Whenever the string "mbind" appears in a line below, please copy the line out.

***

(* ===== verification/SysNetDemo.v ===== *)
(** * A session with the network server

    A device that is a pair of queues of frames, a session on it (listen, the
    TCP handshake, data in both directions), the theorems of the server
    instantiated at its states, and what the server does with requests and
    frames that do not fit its buffers. *)

From stdpp Require Import relations.
From S2P Require Import Prelude Bytes Checksum UipState Uip PacketSum UipInv Ports Httpd Flow TcpSeg TcpTx UipThms.
From S2P Require Import Arp Ipc E1000 NetDev SysNet SysNetInv SysNetThms Servers.

(** ** A device *)

(** Frames to be received, and frames sent. *)
Definition queues : Type := list (list Z) * list (list Z).

#[export] Instance queue_dev : NetDev queues := {|
  dev_send n p := λ d,
    if (0 <? n) && (n <=? 2048) then
      if (Z.to_nat n <=? length p)%nat then Ok (tt, (d.1, d.2 ++ [take (Z.to_nat n) p])) else Err OutOfBounds
    else Err Fatal;
  dev_recv size := λ d,
    match d.1 with
    | [] => Ok ([], d)
    | f :: fs => if (length f <=? size)%nat then Ok (f, (fs, d.2)) else Err OutOfBounds
    end
|}.

Definition wf_queues (d : queues) : Prop := Forall (λ f, bytes f ∧ (length f ≤ 2048)%nat) d.1.

#[export] Instance queue_laws : NetDevLaws queues.
Proof.
  refine {| dev_wf := wf_queues; dev_live := True |}; unfold dev_send, dev_recv, queue_dev, wp.
  - intros d n p Hd Hn Hp. by rewrite (proj2 (Z.ltb_lt _ _)), (proj2 (Z.leb_le _ _)), (proj2 (Nat.leb_le _ _)) by lia.
  - intros d n p _ Hn. destruct (Z.ltb_spec 0 n); [|done]. destruct (Z.leb_spec n 2048); [lia|done].
  - intros d n p _ Hp. destruct (_ && _); [|by eexists]. rewrite (proj2 (Nat.leb_gt _ _)) by done. by eexists.
  - intros [[|f fs] tx] size Hd; cbn; [split_and!; [done|lia..|constructor]|].
    destruct (Nat.leb_spec (length f) size); [|by right]. inversion_clear Hd as [|? ? [Hb Hl] Hfs].
    by split_and!.
Defined.

Definition demo_req (type port conn_id length : Z) (data : list Z) : list Z :=
  le32 type ++ le32 port ++ le32 conn_id ++ le32 length ++ data.

Definition demo_serve (m : list Z) (s : net queues) : net queues :=
  match serve 7 m s with Ok (_, s') => s' | Err _ => s end.
(** A frame arrives. *)
Definition demo_feed (f : list Z) (s : net queues) : net queues := s <| n_dev ::= λ d, (d.1 ++ [f], d.2) |>.

(** ARP reply of the router 10.0.2.2. *)
Definition demo_arp : list Z :=
  [82; 84; 0; 0; 0; 1; 82; 85; 10; 0; 2; 2; 8; 6; 0; 1; 8; 0; 6; 4; 0; 2; 82; 85; 10; 0; 2; 2;
   10; 0; 2; 2; 82; 84; 0; 0; 0; 1; 10; 0; 2; 15].

Definition m_listen : list Z := Eval vm_compute in demo_req NET_SOCK_LISTEN 80 0 0 [].
Definition m_accept : list Z := Eval vm_compute in demo_req NET_SOCK_ACCEPT 0 0 0 [].
Definition m_recv : list Z := Eval vm_compute in demo_req NET_SOCK_RECV 0 1 512 [].
Definition m_send : list Z := Eval vm_compute in demo_req NET_SOCK_SEND 0 1 2 [79; 75].
Definition m_close : list Z := Eval vm_compute in demo_req NET_SOCK_CLOSE 0 1 0 [].

Definition d_boot : net queues := Eval vm_compute in boot ([], []) (replicate 528 0).
Definition d_listen : net queues := Eval vm_compute in demo_serve m_listen d_boot.
Definition d_arp : net queues := Eval vm_compute in demo_serve m_accept (demo_feed demo_arp d_listen).
Definition d_syn : net queues := Eval vm_compute in demo_serve m_accept (demo_feed demo_syn d_arp).
Definition d_open : net queues := Eval vm_compute in demo_serve m_accept (demo_feed demo_ack d_syn).
Definition d_data : net queues := Eval vm_compute in demo_feed demo_data d_open.

Lemma bytes_dec m : bool_decide (bytes m) = true → bytes m.
Proof. intros Hm. by apply bool_decide_eq_true in Hm. Qed.
Lemma queues_dec d : bool_decide (Forall (λ f : list Z, bytes f ∧ (length f ≤ 2048)%nat) d.1) = true → wf_queues d.
Proof. intros Hm. by apply bool_decide_eq_true in Hm. Qed.

Lemma d_syn_reached : rtc net_step d_boot d_syn.
Proof.
  eapply rtc_l; [apply (ns_serve d_boot 7 m_listen d_listen); [by apply bytes_dec|reflexivity]|].
  eapply rtc_l; [apply (ns_dev d_listen ([demo_arp], [])); by apply queues_dec|].
  eapply rtc_l; [eapply (ns_serve _ 7 m_accept d_arp); [by apply bytes_dec|reflexivity]|].
  eapply rtc_l; [eapply (ns_dev _ ([demo_syn], (n_dev d_arp).2)); by apply queues_dec|].
  eapply rtc_l; [eapply (ns_serve _ 7 m_accept d_syn); [by apply bytes_dec|reflexivity]|].
  apply rtc_refl.
Qed.
Lemma d_open_reached : rtc net_step d_boot d_open.
Proof.
  etrans; [exact d_syn_reached|].
  eapply rtc_l; [eapply (ns_dev _ ([demo_ack], (n_dev d_syn).2)); by apply queues_dec|].
  eapply rtc_l; [eapply (ns_serve _ 7 m_accept d_open); [by apply bytes_dec|reflexivity]|].
  apply rtc_refl.
Qed.

Lemma d_boot_eq : d_boot = boot ([], []) (replicate 528 0).
Proof. by vm_compute. Qed.

Lemma d_boot_inv : inv_net d_boot.
Proof. rewrite d_boot_eq. apply boot_inv; [constructor|by rewrite length_replicate|by apply Forall_replicate]. Qed.
Lemma d_open_inv : inv_net d_open.
Proof. exact (reach_inv d_boot d_open d_boot_inv d_open_reached). Qed.

Lemma d_data_inv : inv_net d_data.
Proof.
  destruct d_open_inv. split; try assumption. constructor; [|constructor].
  split; [by apply bytes_dec|cbn; lia].
Qed.

Lemma server_inv_witness : inv_net d_open.
Proof.
  apply (server_inv ([], []) (replicate 528 0) d_boot d_open).
  - constructor.
  - rewrite length_replicate. lia.
  - apply Forall_replicate. unfold is_u8. lia.
  - rewrite main_init_eq, d_boot_eq. reflexivity.
  - exact d_open_reached.
Defined.

(** The answer to [sock_recv] with the data segment in the device. *)
Definition d_read : net queues := Eval vm_compute in demo_serve m_recv d_data.

Lemma serve_refines_witness :
  ∃ rep, outbox d_read = outbox d_data ++ [(7, rep)] ∧ length rep = 524%nat.
Proof.
  destruct (serve_refines 7 m_recv d_data d_read) as (_ & rep & st & c & n & Ho & Hr & _).
  - exact d_data_inv.
  - apply bytes_dec. reflexivity.
  - reflexivity.
  - exists rep. split; [exact Ho|apply Hr].
Defined.

Lemma d_data_segment : data_segment (arrived demo_data d_data) 0 3.
Proof. split; first [reflexivity | vm_compute; split; discriminate | split; [reflexivity|lia]]. Qed.

Lemma d_recv_safe : req_safe (deliver m_recv d_data).
Proof.
  split; try (vm_compute; discriminate); try (vm_compute; split; discriminate).
  intros _. apply (segment_calm (deliver m_recv d_data) demo_data ([], (n_dev d_open).2) 0 3).
  - apply (arrived_inv demo_data d_data ([], (n_dev d_open).2)); [exact d_data_inv|reflexivity].
  - vm_compute. discriminate.
  - reflexivity.
  - exact d_data_segment.
Qed.

Lemma serve_returns_witness :
  ∃ s', serve 7 m_recv d_data = Ok (tt, s') ∧ inv_net s' ∧ tx_fits (n_httpd s').
Proof.
  apply serve_returns; [exact I|exact d_data_inv|apply bytes_dec; reflexivity|exact d_recv_safe].
Defined.

Lemma sock_recv_delivers_witness :
  ∃ s' rep, serve 7 m_recv d_data = Ok (tt, s') ∧ outbox s' = outbox d_data ++ [(7, rep)] ∧
    is_reply rep NET_OK 1 3 ∧ slice reply.buf 3 rep = [104; 105; 33].
Proof.
  destruct (sock_recv_delivers 7 m_recv d_data demo_data ([], (n_dev d_open).2) 0 3 512)
    as (s' & rep & Hr & _ & Ho & Hrep & Hd).
  - exact I.
  - exact d_data_inv.
  - vm_compute. discriminate.
  - apply bytes_dec. reflexivity.
  - vm_compute. discriminate.
  - reflexivity.
  - lia.
  - reflexivity.
  - reflexivity.
  - exact d_data_segment.
  - exists s', rep. split; [exact Hr|]. split; [exact Ho|]. split; [exact Hrep|]. exact Hd.
Defined.

Lemma d_can_send : can_send (deliver m_send d_open) 0 [82; 85; 10; 0; 2; 2].
Proof.
  split; [apply inv_deliver; [exact d_open_inv|by apply bytes_dec]|..];
    try reflexivity; try (vm_compute; discriminate).
  split; [unfold UIP_CONNS; lia|]. split; [reflexivity|lia].
Qed.

Lemma sock_send_transmits_witness :
  ∃ s' rep b d', serve 7 m_send d_open = Ok (tt, s') ∧
    dev_send 56 b (n_dev d_open) = Ok (tt, d') ∧ n_dev s' = d' ∧ slice 54 2 b = [79; 75] ∧
    outbox s' = outbox d_open ++ [(7, rep)] ∧ is_reply rep NET_OK 1 2.
Proof.
  destruct (sock_send_transmits 7 m_send d_open (n_dev d_open) 0 [82; 85; 10; 0; 2; 2] 2)
    as (s' & rep & b & d' & Hr & _ & Hd & Hn & Hf & Ho & Hrep).
  - exact I.
  - vm_compute. discriminate.
  - apply bytes_dec. reflexivity.
  - exact d_can_send.
  - reflexivity.
  - reflexivity.
  - lia.
  - exists s', rep, b, d'. split; [exact Hr|]. split; [exact Hd|]. split; [exact Hn|].
    split; [exact (fr_data _ _ _ _ _ _ Hf)|]. split; [exact Ho|exact Hrep].
Defined.

(** ** The client side *)

Lemma client_requests_witness :
  slice req.buf 2 (put_bytes 0 (send_msg 1 2 [79; 75]) (replicate 528 7)) = [79; 75].
Proof.
  destruct (client_requests (replicate 528 7)) as (_ & _ & _ & _ & Hs).
  - rewrite length_replicate. lia.
  - apply (Hs 1 2 [79; 75]); [unfold is_i32; lia|lia|cbn; lia|apply bytes_dec; reflexivity].
Defined.

(** A client's buffer of five bytes, three of which the segment replaces. *)
Lemma client_recv_witness :
  ∃ c', @sock_recv _ (server_call 7) 1 [0; 0; 0; 4; 5] 5 (mk_client d_data (replicate 528 0)) =
          Ok ((3, [104; 105; 33; 4; 5]), c') ∧ inv_net (c_env c').
Proof.
  apply (client_recv 7 (mk_client d_data (replicate 528 0)) [0; 0; 0; 4; 5] 5 demo_data ([], (n_dev d_open).2) 0 3).
  - exact I.
  - exact d_data_inv.
  - vm_compute. discriminate.
  - vm_compute. discriminate.
  - cbn [c_buf]. rewrite length_replicate. lia.
  - lia.
  - cbn. lia.
  - reflexivity.
  - reflexivity.
  - exact d_data_segment.
Defined.

(** ** Requests and frames that do not fit *)

(** The answer to [sock_send] where ARP does not know the router: the reply of
    [serve] in a session without the ARP exchange. *)
Definition e_syn : net queues := Eval vm_compute in demo_serve m_accept (demo_feed demo_syn d_listen).
Definition e_open : net queues := Eval vm_compute in demo_serve m_accept (demo_feed demo_ack e_syn).

(** When ARP has no mapping for the peer, [sock_send] still replies NET_OK
    with the full length, but the one frame it hands to the device is an ARP
    request in place of the segment; the bytes count as outstanding. *)
Theorem sock_send_lost :
  ∃ s' rep f, serve 7 m_send e_open = Ok (tt, s') ∧
    outbox s' = outbox e_open ++ [(7, rep)] ∧ is_reply rep NET_OK 1 2 ∧
    (n_dev s').2 = (n_dev e_open).2 ++ [f] ∧ u16 f ARPBUF.type = HTONS UIP_ETHTYPE_ARP ∧
    len (uip_conns (n_uip s') !!! 0%nat) = 2.
Proof.
  assert (Hr : ∃ s', serve 7 m_send e_open = Ok (tt, s')) by (vm_compute; by eexists).
  destruct Hr as [s' Hr]. exists s'.
  assert (Hs : s' = demo_serve m_send e_open) by (unfold demo_serve; by rewrite Hr).
  destruct (List.last (outbox s') (0, [])) as [to rep] eqn:El.
  exists rep, (List.last (n_dev s').2 []). split; [exact Hr|]. subst s'.
  vm_compute in El. injection El as <- <-. split_and!; vm_compute; try reflexivity. split; reflexivity.
Qed.

(** After [sock_close] has been answered NET_OK, the next frame the device
    receives, whatever it is for, makes the connection valid again while uIP
    has not finished closing it: the server copies the open flag back. *)
Theorem closed_reopens :
  let s1 := demo_serve m_close d_open in
  let s2 := demo_serve m_accept (demo_feed demo_arp s1) in
  sock_conn_open d_open = 1 ∧ sock_conn_open s1 = 0 ∧ socket_conn_valid 1 s1 = false ∧
  socket_conn_valid 1 s2 = true.
Proof. cbv zeta. split_and!; vm_compute; reflexivity. Qed.

Lemma wp_err {S A} (m : M S A) e s : wp (λ e', e' = e) m (λ _ _, False) s → m s = Err e.
Proof. unfold wp. destruct (m s) as [[a s']|e']; [done|]. by intros ->. Qed.

Section overrun.
Context {D : Type} `{NetDevLaws D}.

(** A [sock_send] the interface allows (at most NET_BUF_SIZE bytes) of more
    than 420 bytes on an idle open connection writes past the application's
    transmit buffer. *)
Theorem sock_send_overrun sender m (s : net D) d len :
  inv_net s → bytes m → dev_recv 422 (n_dev s) = Ok ([], d) →
  0 ≤ sock_listen_port s → sock_conn_open s ≠ 0 → sock_tx_pending s = 0 →
  sreq_of (msg (deliver m s)) = Some (RSend 1 len) → 420 < len →
  serve sender m s = Err OutOfBounds.
Proof.
  intros Hi Hm Hr Hp Ho Hid Hreq Hlen. rewrite serve_eq.
  assert (Hi0 : inv_net (deliver m s)) by by apply inv_deliver.
  destruct (sreq_send _ _ _ Hreq) as (Hty & Hc & Hl).
  assert (Hh : dispatch sender (deliver m s) = handle_sock_send sender (deliver m s)).
  { unfold dispatch, mbind, M_bind, req_field, getM. by rewrite Hty. }
  rewrite Hh. change (sock_listen_port s) with (sock_listen_port (deliver m s)) in Hp.
  change (sock_conn_open s) with (sock_conn_open (deliver m s)) in Ho.
  change (sock_tx_pending s) with (sock_tx_pending (deliver m s)) in Hid.
  change (n_dev s) with (n_dev (deliver m s)) in Hr. clear Hh Hreq Hty Hi. generalize dependent (deliver m s).
  clear s m Hm. intros s Hr Hp Ho Hid Hi Hc Hl.
  assert (Hn : 420 < clamp_net_length len).
  { unfold clamp_net_length, NET_BUF_SIZE. destruct (Z.ltb_spec 512 len); lia. }
  apply (wp_err _ OutOfBounds). unfold handle_sock_send. apply wp_bind. unfold wp at 1.
  rewrite (net_poll_idle s d Hi Hr).
  do 3 (apply wp_bind, wp_get). unfold socket_conn_valid. cbn [sock_listen_port msg sock_conn_open sock_conn_id set_field].
  rewrite Hc, (in_id _ Hi), (proj2 (Z.ltb_ge _ 0) Hp), (proj2 (Z.leb_le 0 _) Hp), (proj2 (Z.eqb_neq _ 0) Ho).
  cbn [orb andb negb Z.eqb Pos.eqb].
  apply wp_bind, wp_get. cbn [sock_tx_pending set_field]. rewrite Hid. cbn [negb Z.eqb].
  apply wp_bind, wp_get. cbn [msg set_field]. rewrite Hl. cbv zeta.
  apply wp_bind, wp_mod. do 3 (apply wp_bind, wp_get). cbn [msg sock_tx_buf n_httpd set_field].
  apply wp_bind, wp_if; intros _; [|by apply wp_fail].
  apply wp_mod, wp_bind, wp_get, wp_bind, wp_if; intros Hcp; [|by apply wp_fail]. exfalso. revert Hcp.
  unfold memcpy_ok. rewrite (wf_tx_len _ (in_app _ Hi)). unfold UIP_BUFSIZE.
  rewrite (proj2 (Nat.leb_gt (Z.to_nat (clamp_net_length len)) 420)) by lia. by rewrite andb_false_r.
Qed.
End overrun.

Definition m_big : list Z := Eval vm_compute in demo_req NET_SOCK_SEND 0 1 512 (replicate 512 65).

Lemma sock_send_overrun_witness : serve 7 m_big d_open = Err OutOfBounds.
Proof.
  apply (sock_send_overrun 7 m_big d_open (n_dev d_open) 512).
  - exact d_open_inv.
  - apply bytes_dec. reflexivity.
  - reflexivity.
  - vm_compute. discriminate.
  - vm_compute. discriminate.
  - reflexivity.
  - reflexivity.
  - lia.
Defined.

Section frames.
Context `{NicLaws}.

(** A frame the e1000 accepts but the packet buffer cannot hold (more than
    422 bytes) makes polling write past the packet buffer. *)
Theorem net_poll_overrun (s : net e1000) :
  inv_net s →
  let desc := rx_ring (n_dev s) !!! rx_index (n_dev s) in
  Z.land (rd_status desc) E1000_RXD_STAT_DD ≠ 0 → Z.land (rd_status desc) E1000_RXD_STAT_EOP ≠ 0 →
  422 < rd_length desc ≤ 2048 →
  net_poll s = Err OutOfBounds.
Proof.
  intros Hi desc Hdd Heop Hl. assert (Hb : length (uip_buf (n_uip s)) = 422%nat) by apply (in_stack _ Hi).
  unfold net_poll, mbind, M_bind, getM, in_dev. rewrite Hb.
  pose proof (net_recv_spec 422 (n_dev s) (in_device _ Hi)) as Hs. cbv zeta in Hs. fold desc in Hs.
  rewrite (proj2 (Z.eqb_neq _ 0) Hdd), (proj2 (Z.eqb_neq _ 0) Heop), (proj2 (Z.leb_le _ 2048)) in Hs by lia.
  cbn [negb andb] in Hs. rewrite (proj2 (Nat.leb_gt _ _)) in Hs by lia. cbn [dev_recv e1000_dev]. by rewrite Hs.
Qed.
End frames.

#[local] Existing Instance demo_nic.
#[local] Existing Instance demo_nic_laws.

(** A 500-byte frame in receive slot 0. *)
Definition e1000_rx500 : e1000 :=
  e1000_0 <| rx_ring ::= alter (λ d, d <| rd_length := 500 |> <| rd_status := 3 |>) 0%nat |>.
Lemma e1000_rx500_wf : wf_e1000 e1000_rx500.
Proof.
  destruct e1000_0_wf. split; try done. apply Forall_alter; [done|]. intros d _ _. cbn. unfold is_u16. lia.
Qed.

Lemma net_poll_overrun_witness : net_poll (boot e1000_rx500 (replicate 528 0)) = Err OutOfBounds.
Proof.
  apply net_poll_overrun.
  - apply boot_inv; [exact e1000_rx500_wf|rewrite length_replicate; lia|apply Forall_replicate; unfold is_u8; lia].
  - vm_compute. discriminate.
  - vm_compute. discriminate.
  - change (422 < 500 ≤ 2048). lia.
Defined.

***

* _Output for this task_
  { unfold dispatch, mbind, M_bind, req_field, getM. by rewrite Hty. }
  unfold net_poll, mbind, M_bind, getM, in_dev. rewrite Hb.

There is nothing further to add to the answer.